Prof. Alois Fürstner (Max-Planck-Institut für Kohlenforschung, Mülheim, Germany)
Catalysis for Total Synthesis
Abstract
This lecture will provide an up-date on our ongoing programs concerning the total synthesis and evaluation of complex natural products of biological significance. Targets of current interest include the latrunculin family of actin binding macrolides [1], the highly cytotoxic polyene iejimalide [2], various members of the amphidinolide series [3-5], complex glycolipids such as ipomoeassin [6], and the telomerase inhibitors dictyodendrin A-E [7]. All syntheses are largely catalysis-based, featuring the scope of methodology under scrutiny in this laboratory (ring closing alkene- and alkyne metathesis, iron catalyzed coupling reactions, titanium-induced heterocycle syntheses).
References
- A. Fürstner, D. Kirk, M. D. B. Fenster, C. Aissa, D. De Souza, O. Müller Proc. Natl. Acad. Sci. USA 2005,
102, 8103.
- A. Fürstner, C. Nevado, M. Waser, M. Tremblay, C. Chevrier, F. Teply, C. Aïssa, E. Moulin, O. Müller J. Am. Chem. Soc. 2007, 129, 9150.

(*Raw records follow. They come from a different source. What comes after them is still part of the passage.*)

(* ===== verification/Client.v ===== *)
(** * The connection client ([memdx/client.rs], [memdx/pendingop.rs])

    One client multiplexes requests over one connection: [dispatch] registers a
    response channel under a fresh opaque and writes the packet; the read loop
    looks up the opaque of each response and sends it to the channel; callers
    receive from, cancel or drop their pending operation; closing drains the map.

    These run as concurrent tasks.  The model is a transition system whose steps
    are the pieces between suspension points ([.await]) and lock releases, so a
    run is any interleaving of the tasks.  [step] is executable: it takes the
    event that is scheduled and returns the next state and what the task that
    made the step observes, or [None] when that task has to wait.

    Outside the model, as inputs of events: the outcome of the socket writes, the
    packets the peer sends, and the snappy decoder. *)

From S2P Require Import Prelude Wire MemdError Codec Requests Response.

(** ** Data *)

(** A channel of capacity one ([mpsc::channel(1)]), by its number. *)
Abbreviation chan := nat (only parsing).
Definition message : Type := ClientResponse + Error.

(** [ch_queue] holds the message not yet received and [ch_alive] says that the
    receiver exists.  The other fields are history: the opaque and context the
    channel was registered with, and every message ever sent to it. *)
Record Channel : Type := mkChannel {
  ch_queue : list message;
  ch_alive : bool;
  ch_opaque : Z;
  ch_persistent : bool;
  ch_context : option ResponseContext;
  ch_sent : list message;
}.

Record SenderContext : Type := mkSender {
  sc_sender : chan;
  sc_is_persistent : bool;
  sc_context : option ResponseContext;
}.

- A. Fürstner, E. Kattnig, O. Lepage J. Am. Chem. Soc. 2006, 128, 9194.
- A. Fürstner, O. Larionov, S. Flügge Angew. Chem. Int. Ed. 2007, 46, 5545.
- A. Fürstner, L. C. Bouchez, J.-A. Funel, V. Liepins, F.-H. Porée, R. Gilmour, F. Beaufils, D. Laurich, M. Tamiya Angew. Chem. Int. Ed. 2007, 46, 9265.
- A. Fürstner, T. Nagano J. Am. Chem. Soc. 2007, 129, 1906.
- A. Fürstner, M. M. Domostoj, B. Scheiper J. Am. Chem. Soc. 2006, 128, 8087.